John Holmes - living in Derby, UK. Having studied the pages for a few months now I thought it was time I put in our family's experiences of this awful and debilitating condition.
My father, living near Hereford in the west of England and 87 this October, has been fit and healthy for years. He was a farmer, never overweight and always at the peak of health. His only problem in his forties and fifties mainly was occasional bouts of asthma usually brought on by dust. These more or less stopped when he started using filter masks. As most do, he slowed down a bit as he hit his eighties and we began to notice some slight problems with short term memory and the steadiness of his walk. We put it down to his age.

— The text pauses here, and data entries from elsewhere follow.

(* ===== verification/SchedSys.v ===== *)
(** * All run queues together

    The invariant of the scheduler: every CPU in use has a queue and a tree that
    agree, no process is in two queues, and those in none are unlinked.  The
    operations other parts of the kernel call keep it and always return. *)
From Stdlib Require Import Sorted.
From S2P Require Import Prelude ListH Rbtree RbRep RbSpec RbDelete RbSearch Sched SchedRep SchedSpec.

(** The tree, the queue and the order in the tree of every CPU in use. *)
Abbreviation queues := (gmap Z (Rb_tree * list Z * list Z)).

(** In no queue. *)
Definition loose (Q : queues) (p : Z) : Prop := ∀ c t ps rs, Q !! c = Some (t, ps, rs) → p ∉ ps.

(** The tree's own two nodes are no process's. *)
Definition own_nodes (t : Rb_tree) : Prop := ∀ p, rb_link p ≠ rb_nil t ∧ rb_link p ≠ rb_root t.
Definition apart (t1 t2 : Rb_tree) : Prop :=
  ∀ a, a ∈ [rb_nil t1; rb_root t1] → a ∉ [rb_nil t2; rb_root t2].

Record sched_ok (Q : queues) (w : sworld) : Prop := {
  so_queue c t ps rs : Q !! c = Some (t, ps, rs) →
    ∃ q, rq_ok c q t ps rs w ∧ cpu_lock q = false ∧ own_nodes t;
  so_apart c1 c2 t1 t2 ps1 ps2 rs1 rs2 : c1 ≠ c2 →
    Q !! c1 = Some (t1, ps1, rs1) → Q !! c2 = Some (t2, ps2, rs2) → apart t1 t2;
  so_used c q : s_cpus w !! c = Some q → sc q ≠ None → is_Some (Q !! c);
  so_cpus c : 0 ≤ c < NCPU → is_Some (s_cpus w !! c);
  so_boot : is_Some (Q !! 0);
  so_nodes p : is_Some (s_procs w !! p) → is_Some (rm_nodes (s_mem w) !! rb_link p);
  so_loose p : is_Some (s_procs w !! p) → loose Q p → is_list (s_links w) (run_link p) []
}.

(** ** One queue changes *)


Lemma rq_frame c t xs c2 q2 t2 ps2 rs2 w w' :
  frame c t xs w w' → c2 ≠ c → rq_ok c2 q2 t2 ps2 rs2 w → (∀ x, x ∈ ps2 → x ∉ xs) →
  own_nodes t → own_nodes t2 → apart t2 t → rq_ok c2 q2 t2 ps2 rs2 w'.
Proof.
  intros [A1 A2 A3 A4 A5 A6 A7 A8 A9 A10 A11] Hne [[Hc Ht Hr Ho] [Hl Hs Hn Hp] Hrs Hnum Hsc Hsl] Hx Hon Hon2 Hap.
  assert (∀ x, x ∈ ps2 → proc_at w' x = proc_at w x) as Eat by (intros x Hin; unfold proc_at; by rewrite A1 by auto).
  assert (∀ x, x ∈ rs2 → x ∈ ps2) as Hsub
    by (intros x Hin; rewrite Hrs in Hin; by apply list_elem_of_filter in Hin as [_ ?]).
  split; try done.
  - split; [by rewrite A3|by rewrite A8| |].
    + eapply rep_same; [exact Hr|]. intros a. rewrite !elem_of_cons. intros Ha. apply A6.
      * intros ->. destruct Ha as [Ha|[Ha|(x & Ex & _)%list_elem_of_fmap]].
        -- apply (Hap (rb_nil t2)); [by left|]. rewrite <- Ha. by left.
        -- apply (Hap (rb_root t2)); [by right; left|]. rewrite <- Ha. by left.
        -- by destruct (Hon x).
      * intros ->. destruct Ha as [Ha|[Ha|(x & Ex & _)%list_elem_of_fmap]].
        -- apply (Hap (rb_nil t2)); [by left|]. rewrite <- Ha. by right; left.
        -- apply (Hap (rb_root t2)); [by right; left|]. rewrite <- Ha. by right; left.
        -- by destruct (Hon x).
      * intros (y & -> & Hy)%list_elem_of_fmap. destruct Ha as [Ha|[Ha|(x & Ex & Hin)%list_elem_of_fmap]];
          [by destruct (Hon2 y)|by destruct (Hon2 y)|]. apply (inj rb_link) in Ex as ->. by apply (Hx x); auto.
    + eapply sorted_weaken; [exact Ho|]. intros a b Ha Hb. unfold vr. by rewrite !Eat by auto.
  - split.
    + eapply is_list_same; [exact Hl|]. intros u. rewrite elem_of_cons. intros Hu. apply A5.
      * destruct Hu as [->|(x & -> & _)%list_elem_of_fmap]; [unfold run_list; lia|apply run_link_list].
      * intros (y & -> & Hy)%list_elem_of_fmap. destruct Hu as [Hu|(x & Ex & Hin)%list_elem_of_fmap];
          [by apply run_link_list in Hu|]. apply (inj run_link) in Ex as ->. by apply (Hx x).
    + eapply sorted_weaken; [exact Hs|]. intros a b Ha Hb. unfold prio. by rewrite !Eat.
    + done.
    + intros p Hin. rewrite A1 by auto. by apply Hp.
  - rewrite Hrs. rewrite (filter_same (runnable w') (runnable w)); [done|].
    intros x Hin. unfold runnable. by rewrite Eat.
Qed.
Lemma rq_load c q t ps rs w l : rq_ok c q t ps rs w →
  rq_ok c (set_cpu_load l q) t ps rs (with_cpu c (set_cpu_load l q) w).
Proof.
  intros [[Hc Ht Hr Ho] [Hl Hs Hn Hp] Hrs Hnum Hsc Hsl].
  split; [split; [apply lookup_insert_eq|done..]|by split|done..].
Qed.

(** The CPUs the averages are kept for. *)
Definition booted (Q : queues) (w : sworld) : Prop :=
  0 < s_cpus_num w ≤ NCPU ∧
  ∀ c, 0 ≤ c < s_cpus_num w → is_Some (Q !! c) ∧ ∀ q, s_cpus w !! c = Some q → length (cpu_load q) = 5%nat.

Lemma sched_ok_load Q w c q l : sched_ok Q w → s_cpus w !! c = Some q → is_Some (Q !! c) →
  sched_ok Q (with_cpu c (set_cpu_load l q) w).
Proof.
  intros Hs Hq [[[t ps] rs] HQ]. destruct (so_queue _ _ Hs _ _ _ _ HQ) as (q' & Hok & Hl & Hown).
  pose proof (rc_cpu _ _ _ _ _ (ro_tree _ _ _ _ _ _ Hok)) as Hq'. rewrite Hq in Hq'. injection Hq' as <-.
  rewrite <- (insert_id Q c _ HQ).
  eapply (sched_ok_step Q w _ _ _ _ _ _ _ _ ps Hs HQ); [apply frame_cpu|by left|by apply rq_load|done|done|done| |done|done].
  intros x Hx Hx'. done.
Qed.

Lemma wp_class_info junk Q w c t ps rs (P : Rq_run_info → sworld → Prop) :
  sched_ok Q w → Q !! c = Some (t, ps, rs) → P (run_info w ps) w → wp (sched_class_get_rq_run_info junk c) w P.
Proof.
  intros Hs HQ HP. destruct (so_queue _ _ Hs _ _ _ _ HQ) as (q & Hok & Hl & Hown).
  unfold sched_class_get_rq_run_info.
  eapply (wp_locked _ _ _ _ _ _ (λ k, class_get_rq_run_info k junk c) (λ a w1, a = run_info w ps ∧
    w1 = with_cpu c (set_cpu_lock true q) w)); [exact Hok|exact Hl| |].
  - pose proof (ro_list _ _ _ _ _ _ Hok) as Hli. eapply wp_run_info; [apply Hli|apply (in_list_fit _ _ _ Hli)|done].
  - intros a w1 [-> ->]. eexists. split; [apply lookup_insert_eq|]. split; [done|].
    assert (with_cpu c (set_cpu_lock false (set_cpu_lock true q)) (with_cpu c (set_cpu_lock true q) w) = w) as ->; [|done].
    unfold with_cpu, set_s_cpus. cbn. rewrite insert_insert_eq, insert_id; [by destruct w|].
    rewrite (rc_cpu _ _ _ _ _ (ro_tree _ _ _ _ _ _ Hok)). destruct q; cbn in *; by subst.
Qed.

Lemma averaged_0 total q : averaged 0 total q = q.
Proof.
  unfold averaged. destruct q as [a b c d l e f]. unfold set_cpu_load. cbn. f_equal.
  apply list_eq. intros i. rewrite list_lookup_imap. by destruct (l !! i).
Qed.

Lemma averaged_lookup n total q j : cpu_load (averaged n total q) !! j =
  (λ old, if (j <? n)%nat then next_load old total j else old) <$> cpu_load q !! j.
Proof. unfold averaged. cbn. by rewrite list_lookup_imap. Qed.

Lemma averaged_step n total q old : cpu_load q !! n = Some old →
  set_cpu_load (<[n := next_load old total n]> (cpu_load (averaged n total q))) (averaged n total q) =
  averaged (S n) total q.
Proof.
  intros Hn. unfold averaged, set_cpu_load. cbn [cpu_load proc_num max_time_slice min_time_slice proc_vruntime_rbtree sc cpu_lock]. f_equal. apply list_eq. intros j.
  rewrite list_lookup_imap. destruct (decide (j = n)) as [->|Hne].
  - rewrite list_lookup_insert_eq by (rewrite length_imap; by eapply lookup_lt_Some). rewrite Hn. cbn [fmap option_fmap option_map].
    f_equal. destruct (Nat.ltb_spec n (S n)); [done|lia].
  - rewrite list_lookup_insert_ne by done. rewrite list_lookup_imap. destruct (cpu_load q !! j); [|done]. cbn [fmap option_fmap option_map].
    f_equal. destruct (Nat.ltb_spec j n), (Nat.ltb_spec j (S n)); lia || done.
Qed.

Lemma with_cpu_twice c q1 q2 w : with_cpu c q2 (with_cpu c q1 w) = with_cpu c q2 w.
Proof. unfold with_cpu, set_s_cpus. cbn. by rewrite insert_insert_eq. Qed.

(** One CPU's averages. *)
Lemma wp_average junk Q w i t ps rs q (P : unit → sworld → Prop) :
  sched_ok Q w → Q !! i = Some (t, ps, rs) → s_cpus w !! i = Some q → length (cpu_load q) = 5%nat →
  P tt (with_cpu i (averaged 5 (rq_total_value (run_info w ps)) q) w) →
  wp (loop (S (Z.to_nat CPU_LOAD_IDX_MAX)) (λ j,
    if Z.of_nat j <? CPU_LOAD_IDX_MAX then
      old_load ← load_at i j;
      info ← sched_class_get_rq_run_info junk i;
      upd_cpu i (λ v, set_cpu_load (<[j := next_load old_load (rq_total_value info) j]> (cpu_load v)) v);;
      mret (inl (j + 1)%nat)
    else mret (inr tt)) 0%nat) w P.
Proof.
  intros Hs HQ Hq Hlen HP. set (total := rq_total_value (run_info w ps)) in *.
  assert (∀ n j, (j + n = 5)%nat → wp (loop (S n) (λ j,
    if Z.of_nat j <? CPU_LOAD_IDX_MAX then
      old_load ← load_at i j;
      info ← sched_class_get_rq_run_info junk i;
      upd_cpu i (λ v, set_cpu_load (<[j := next_load old_load (rq_total_value info) j]> (cpu_load v)) v);;
      mret (inl (j + 1)%nat)
    else mret (inr tt)) j) (with_cpu i (averaged j total q) w) P) as Hgen.
  { induction n as [|n IH]; intros j Hj; cbn [loop]; apply wp_bind.
    - assert (j = 5%nat) as -> by lia. assert ((Z.of_nat 5 <? CPU_LOAD_IDX_MAX) = false) as -> by done.
      by rewrite wp_ret, wp_ret.
    - assert ((Z.of_nat j <? CPU_LOAD_IDX_MAX) = true) as -> by (apply Z.ltb_lt; unfold CPU_LOAD_IDX_MAX; lia).
      destruct (lookup_lt_is_Some_2 (cpu_load q) j ltac:(lia)) as [old Hold].
      set (wj := with_cpu i (averaged j total q) w).
      assert (s_cpus wj !! i = Some (averaged j total q)) as Hqj by apply lookup_insert_eq.
      apply wp_bind. unfold load_at. apply wp_bind. eapply wp_get_cpu; [exact Hqj|].
      rewrite averaged_lookup, Hold. cbn [fmap option_fmap option_map]. rewrite Nat.ltb_irrefl.
      apply wp_of_option. exists old. split; [done|]. apply wp_bind.
      eapply (wp_class_info _ Q); [by apply sched_ok_load|exact HQ|].
      apply wp_bind. eapply wp_upd_cpu; [exact Hqj|].
      change (rq_total_value (run_info wj ps)) with total. rewrite averaged_step by done.
      rewrite wp_ret. fold (with_cpu i (averaged (S j) total q) wj). unfold wj. rewrite with_cpu_twice.
      replace (j + 1)%nat with (S j) by lia. apply IH. lia. }
  specialize (Hgen 5%nat 0%nat eq_refl). rewrite averaged_0 in Hgen.
  assert (with_cpu i q w = w) as Ew by (unfold with_cpu, set_s_cpus; rewrite insert_id by done; by destruct w).
  rewrite Ew in Hgen. exact Hgen.
Qed.

(** The CPUs below [n] have new averages. *)
Definition loads_updated (Q : queues) (w : sworld) (n : Z) (m : gmap Z Cpu) : Prop :=
  ∀ c, m !! c = if (0 <=? c) && (c <? n) then averaged 5 (total_load Q w c) <$> s_cpus w !! c else s_cpus w !! c.
(* ===== verification/Timer.v ===== *)
(** * Timers: the timer list of [kernel/proc.c]

    Pending timers are in a list in order of expiry; [expires] of a timer is the time
    from the expiry of the one before.  [run_timer_list], on every tick, wakes the
    processes whose timers expire and moves the function timers to a list of their own,
    which [exec_timer_func] runs later.  A timer is its address, null is 0; its link is
    a cell of the store of links, and so are the heads of the lists, the three on the
    stack of a function included.  The rest of the kernel is a member of a class; a
    function a timer calls is a tree of its steps there and its calls of this file. *)
From S2P Require Import Prelude Errors ListH.

Inductive Timer_type := TIMER_PROC | TIMER_FUNC.
#[export] Instance Timer_type_eq_dec : EqDecision Timer_type.
Proof. solve_decision. Defined.

(** [target] is the union of [proc] and [func]. *)
Record Timer := mk_timer {
  timer_type : Timer_type; expires : Z; target : Z; t_arg : Z; reload : Z; t_flags : Z }.
Definition set_expires v x := mk_timer (timer_type x) v (target x) (t_arg x) (reload x) (t_flags x).

Definition TIMER_RELOAD : Z := 1.
Definition WT_INTERAUPTED : Z := 2147483648.
Definition WT_TIMER : Z := 2147483650.

(** The structures of this file, the two locks, and the rest of the kernel. *)
Record tworld {E : Type} := mk_tw {
  t_timers : gmap Z Timer;
  t_links : heap;
  t_lock : bool;       (* [timer_lock] *)
  tf_lock : bool;      (* [timer_func_lock] *)
  t_init : bool;       (* [timer_init_ok] *)
  t_ticks : Z;
  t_env : E }.
Arguments tworld : clear implicits.

Section setters.
Context {E : Type}.
Implicit Type w : tworld E.
Definition set_timers v w := mk_tw E v (t_links w) (t_lock w) (tf_lock w) (t_init w) (t_ticks w) (t_env w).
Definition set_tlinks v w := mk_tw E (t_timers w) v (t_lock w) (tf_lock w) (t_init w) (t_ticks w) (t_env w).
Definition set_tlock v w := mk_tw E (t_timers w) (t_links w) v (tf_lock w) (t_init w) (t_ticks w) (t_env w).
Definition set_tflock v w := mk_tw E (t_timers w) (t_links w) (t_lock w) v (t_init w) (t_ticks w) (t_env w).
Definition set_tinit v w := mk_tw E (t_timers w) (t_links w) (t_lock w) (tf_lock w) v (t_ticks w) (t_env w).
Definition set_tenv v w := mk_tw E (t_timers w) (t_links w) (t_lock w) (tf_lock w) (t_init w) (t_ticks w) v.
End setters.

(** Links of timers and the heads of the lists. *)
Definition timer_link (t : Z) : Z := 8 * t.
Definition le2timer (le : Z) : Z := le / 8.
Definition timer_list : Z := 1.
Definition timer_func_list : Z := 2.
Definition expired_list : Z := 3.       (* [free_list] of [run_timer_list] *)
Definition done_list : Z := 4.          (* [free_list] of [exec_timer_func] *)
Definition do_func_timer_list : Z := 5.

(** A function that a timer calls: it has the argument from the timer it is given, and
    of the functions here it calls the two for function timers. *)
Inductive callback (E : Type) :=
  | CB_done
  | CB_env (c : M E Z) (k : Z → callback E)
  | CB_add (func arg time flags : Z) (k : Z → callback E)     (* [timer_func_add] *)
  | CB_del (t : Z) (k : callback E).                         (* [del_func_timer] *)
Arguments CB_done {E}.
Arguments CB_env {E} c k.
Arguments CB_add {E} func arg time flags k.
Arguments CB_del {E} t k.

(** What is called and is not of this file's part: [wakeup_proc], [sleeping] up to the
    switch, in the two steps around the release of the lock it is given, [wait_state] of
    a process, the functions timers point to, and the allocator. *)
Class TimerEnv (E : Type) := {
  te_wakeup : Z → M E unit;
  te_sleep_lock : Z → M E unit;
  te_sleep : Z → M E unit;
  te_wait_state : Z → M E Z;
  te_set_wait_state : Z → Z → M E unit;
  te_code : Z → Z → callback E;      (* of a function, for its argument *)
  kmalloc_timer : M (tworld E) Z }.

Section timer.
Context `{TE : TimerEnv E}.
Abbreviation Tm := (M (tworld E)).

(** ** Access *)

Definition get_timer (t : Z) : Tm Timer := o ← gets (λ w, t_timers w !! t); of_option o.
Definition upd_timer (t : Z) (f : Timer → Timer) : Tm unit :=
  x ← get_timer t; modify (λ w, set_timers (<[t := f x]> (t_timers w)) w).
Definition on_tlinks {A} (c : M heap A) : Tm A := zoom t_links set_tlinks c.
Definition on_tenv {A} (c : M E A) : Tm A := zoom t_env set_tenv c.
Definition link_bound : Tm nat := gets (λ w, size (t_links w)).

Definition acquire_timer : Tm unit := l ← gets t_lock; assert_ (negb l);; modify (set_tlock true).
Definition release_timer : Tm unit := l ← gets t_lock; assert_ l;; modify (set_tlock false).
Definition acquire_tfunc : Tm unit := l ← gets tf_lock; assert_ (negb l);; modify (set_tflock true).
Definition release_tfunc : Tm unit := l ← gets tf_lock; assert_ l;; modify (set_tflock false).

(** Variables on the stack: a timer with its link, and the head of a list. *)
Definition local_timer (t : Z) : Tm unit :=
  modify (λ w, set_timers (<[t := mk_timer TIMER_PROC 0 0 0 0 0]> (t_timers w)) w);;
  modify (λ w, set_tlinks (<[timer_link t := mk_entry 0 0]> (t_links w)) w).
Definition local_list (a : Z) : Tm unit :=
  modify (λ w, set_tlinks (<[a := mk_entry 0 0]> (t_links w)) w);; on_tlinks (list_init a).

Definition kfree_timer (t : Z) : Tm unit :=
  get_timer t;;
  modify (λ w, set_timers (delete t (t_timers w)) w);;
  modify (λ w, set_tlinks (delete (timer_link t) (t_links w)) w).

(** ** Making, adding, deleting *)

Definition timer_start_init : Tm unit :=
  on_tlinks (list_init timer_list);;
  on_tlinks (list_init timer_func_list);;
  modify (set_tlock false);; modify (set_tflock false);;
  modify (set_tinit true).

Definition timer_proc_init (t proc time : Z) : Tm unit :=
  upd_timer t (λ x, mk_timer TIMER_PROC time proc (t_arg x) (reload x) (t_flags x));;
  on_tlinks (list_init (timer_link t)).

Definition timer_func_init (t func arg time flags : Z) : Tm unit :=
  upd_timer t (λ _, mk_timer TIMER_FUNC time func arg time flags);;
  on_tlinks (list_init (timer_link t)).

Definition add_timer (t : Z) : Tm unit :=
  x ← get_timer t;
  assert_ (0 <=? expires x);;
  e ← on_tlinks (list_empty (timer_link t));
  assert_ e;;
  le ← on_tlinks (list_next timer_list);
  fuel ← link_bound;
  le ← loop (S fuel) (λ le,
    if le =? timer_list then mret (inr le) else
    let next := le2timer le in
    x ← get_timer t; n ← get_timer next;
    if expires x <? expires n then
      upd_timer next (set_expires (u64 (expires n - expires x)));; mret (inr le)
    else
      (if expires x <? expires n then upd_timer t (set_expires 0)
       else upd_timer t (set_expires (u64 (expires x - expires n))));;
      le' ← on_tlinks (list_next le); mret (inl le')) le;
  on_tlinks (list_add_before le (timer_link t)).

Definition del_timer (t : Z) : Tm unit :=
  e ← on_tlinks (list_empty (timer_link t));
  if (e : bool) then mret tt else
  x ← get_timer t;
  (if expires x =? 0 then mret tt else
    le ← on_tlinks (list_next (timer_link t));
    if le =? timer_list then mret tt else
    upd_timer (le2timer le) (λ n, set_expires (u64 (expires n + expires x)) n));;
  on_tlinks (list_del_init (timer_link t)).

(** ** The tick *)

Definition wake (proc : Z) : M E unit :=
  ws ← te_wait_state proc;
  (if ws =? 0 then mret tt else assert_ (negb (Z.land ws WT_INTERAUPTED =? 0)));;
  te_wakeup proc.

(** What the loop does to a timer that expires. *)
Definition expire (t : Z) : Tm unit :=
  x ← get_timer t;
  match timer_type x with
  | TIMER_PROC => on_tenv (wake (target x));; on_tlinks (list_del_init (timer_link t))
  | TIMER_FUNC =>
      on_tlinks (list_del_init (timer_link t));;
      on_tlinks (list_add_after expired_list (timer_link t))
  end.

Definition expire_all (le : Z) : Tm unit :=
  let timer := le2timer le in
  x ← get_timer timer;
  (if 0 <? expires x then upd_timer timer (set_expires (expires x - 1)) else mret tt);;
  fuel ← link_bound;
  loop (S fuel) (λ '(le, timer),
    x ← get_timer timer;
    if negb (expires x =? 0) then mret (inr tt) else
    le' ← on_tlinks (list_next le);
    expire timer;;
    if le' =? timer_list then mret (inr tt) else mret (inl (le', le2timer le'))) (le, timer).

(** [while((le = list_next(&from)) != &from)] with a body that takes [le] out. *)
Definition drain (from : Z) (body : Z → Tm unit) : Tm unit :=
  fuel ← link_bound;
  loop (S fuel) (λ _,
    le ← on_tlinks (list_next from);
    if le =? from then mret (inr tt) else body le;; mret (inl tt)) tt.

Definition run_timer_list : Tm unit :=
  i ← gets t_init;
  if negb i then mret tt else
  local_list expired_list;;
  acquire_timer;;
  le ← on_tlinks (list_next timer_list);
  (if le =? timer_list then mret tt else expire_all le);;
  release_timer;;
  acquire_tfunc;;
  drain expired_list (λ le, on_tlinks (list_del le);; on_tlinks (list_add_after timer_func_list le));;
  release_tfunc.

(** ** Sleeping, function timers, and timers of the synchronisation calls *)

(** [do_sleep] up to the switch, with its timer at [t]; false: it returns at once. *)
Definition do_sleep_begin (current t time : Z) : Tm bool :=
  if time =? 0 then mret false else
  acquire_timer;;
  local_timer t;;
  timer_proc_init t current time;;
  on_tenv (te_set_wait_state current WT_TIMER);;
  add_timer t;;
  on_tenv (te_sleep_lock current);;
  release_timer;;
  on_tenv (te_sleep current);;
  mret true.

(** [do_sleep] from where [sleeping] takes the lock again. *)
Definition do_sleep_end (t : Z) : Tm Z :=
  acquire_timer;;
  del_timer t;;
  release_timer;;
  mret 0.

Definition timer_func_add (func arg time flags : Z) : Tm Z :=
  if time =? 0 then mret 0 else
  t ← kmalloc_timer;
  assert_ (negb (t =? 0));;
  acquire_timer;;
  timer_func_init t func arg time flags;;
  add_timer t;;
  release_timer;;
  mret t.

Definition del_func_timer (t : Z) : Tm unit :=
  acquire_timer;;
  acquire_tfunc;;
  del_timer t;;
  release_tfunc;;
  release_timer;;
  x ← get_timer t;
  assert_ (bool_decide (timer_type x = TIMER_FUNC));;
  kfree_timer t.

Fixpoint run_cb (cb : callback E) : Tm unit :=
  match cb with
  | CB_done => mret tt
  | CB_env c k => a ← on_tenv c; run_cb (k a)
  | CB_add func arg time flags k => t ← timer_func_add func arg time flags; run_cb (k t)
  | CB_del t k => del_func_timer t;; run_cb k
  end.

(** [timer->func(timer)] *)
Definition call_func (t : Z) : Tm unit := x ← get_timer t; run_cb (te_code (target x) (t_arg x)).

(** [*do_func_timer = *timer], the link with it. *)
Definition copy_timer (c t : Z) : Tm unit :=
  x ← get_timer t;
  upd_timer c (λ _, x);;
  o ← gets (λ w, t_links w !! timer_link t); e ← of_option o;
  modify (λ w, set_tlinks (<[timer_link c := e]> (t_links w)) w).

(** The three loops of [exec_timer_func]: the timers are taken from the list, each with a
    copy; the copies are called; the periodic ones start again. *)
Definition exec_collect : Tm unit :=
  local_list done_list;;
  local_list do_func_timer_list;;
  acquire_tfunc;;
  drain timer_func_list (λ le,
    on_tlinks (list_del_init le);;
    on_tlinks (list_add done_list le);;
    c ← kmalloc_timer;
    assert_ (negb (c =? 0));;
    copy_timer c (le2timer le);;
    on_tlinks (list_add do_func_timer_list (timer_link c)));;
  release_tfunc.

Definition exec_calls : Tm unit :=
  drain do_func_timer_list (λ le,
    let timer := le2timer le in
    x ← get_timer timer;
    assert_ (bool_decide (timer_type x = TIMER_FUNC) && (expires x =? 0));;
    call_func timer;;
    on_tlinks (list_del le);;
    kfree_timer timer).

Definition exec_again : Tm unit :=
  acquire_timer;;
  drain done_list (λ le,
    let timer := le2timer le in
    x ← get_timer timer;
    on_tlinks (list_del_init le);;
    (if negb (Z.land (t_flags x) TIMER_RELOAD =? 0) then
       upd_timer timer (λ x, set_expires (reload x) x);; add_timer timer
     else mret tt));;
  release_timer.

Definition exec_timer_func : Tm unit := exec_collect;; exec_calls;; exec_again.

Definition ipc_add_timer (t : Z) : Tm unit :=
  if t =? 0 then mret tt else acquire_timer;; add_timer t;; release_timer.
Definition ipc_del_timer (t : Z) : Tm unit :=
  if t =? 0 then mret tt else acquire_timer;; del_timer t;; release_timer.

(** The timer, or null for none, and [*saved_ticks]. *)
Definition ipc_timer_init (current timeout t : Z) : Tm (Z * option Z) :=
  if timeout =? 0 then mret (0, None) else
  ticks ← gets t_ticks;
  timer_proc_init t current timeout;;
  mret (t, Some ticks).

Definition ipc_check_timeout (timeout saved_ticks : Z) : Tm Z :=
  ticks ← gets t_ticks;
  if timeout =? 0 then mret (-1) else
  if u64 (timeout - 1) <=? u64 (ticks - saved_ticks) then mret (- E_TIMEOUT) else mret (-1).
End timer.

Early in 2001 a small hernia which he had had for a long time started playing up and he was scheduled for surgery in June or July. However, everything flared up in April and the hernia became strangulated so he was rushed in for emergency surgery. The X rays showed a dark patch in his abdomen which they suspected was an AAA so they had to operate under local anaesthetic. All went well and he began his recovery but a scan showed that he had an 11 cm aneurism - normally they operate at 5.5.
Needless to say both he and my mother were really worried by this, and they were given the choice of fairly immediate surgery to attempt to remedy the situation, with a 25% chance of dying on the operating table), or the prospect of a fairly rapid decline culminating in a likely rupture. What a quandary! I talked with my two elder sisters and we all felt that surgery would be best. We couldn't imagine the effect of a sudden rupture and painful and messy death on my mother (83). Speedy paramedic attention would have been difficult as they live well out in the country. Mother agreed and we discussed the issues with my father who decided to go ahead with surgery.
Surgery was scheduled at Hereford County Hospital on 16th July 2001 by Mr Grocott, a surgeon of some repute. All went reasonably well initially, but it became apparent that he had been oxygen starved for a time during the op and had suffered some brain damage due to this. The main results were that he completely lost his short term memory, lost the power to string sentences together properly and became extremely physically disabled including being doubly incontinent.
To cut a long story short he spent the next seven months in Hereford and Ross hospitals, ate little apart from ice cream and custard for four months, lost three and a half stone in weight and became a shadow of his former self. Mum visited him every day except three while he was there and spent hours coaxing him to eat and drink and do exercises to help build up his strength. He, fairly naturally, became depressed and on more than one occasion said he'd be better off dead.
When he returned home in early January 2002 he could just about walk a few yards with a 'zimmer' frame, but needed three sessions a day of outside carer help as he is still incontinent and inclined to be very confused at times. My mother has to work very hard also in caring for him and she sleeps downstairs with him as he cannot be left on his own as he gets up, tries to walk about and is at risk of falling and hurting himself. She is very tired as he wakes a lot in the night, rips off his incontinence pads etc. and tries to get up. The pattern has continued more or less like that since. We had a great celebration of their diamond wedding in September which all enjoyed a lot.
Did we do the right thing? Dad's quality of life is pretty poor. Mum is finding things difficult but is determined to do her best. Updates later perhaps
If you have any suggestions I'd be happy to receive them
Update: 27 Apr 2003
My father died on 20th March following a fall and gradual deterioration. I think that he just gave up.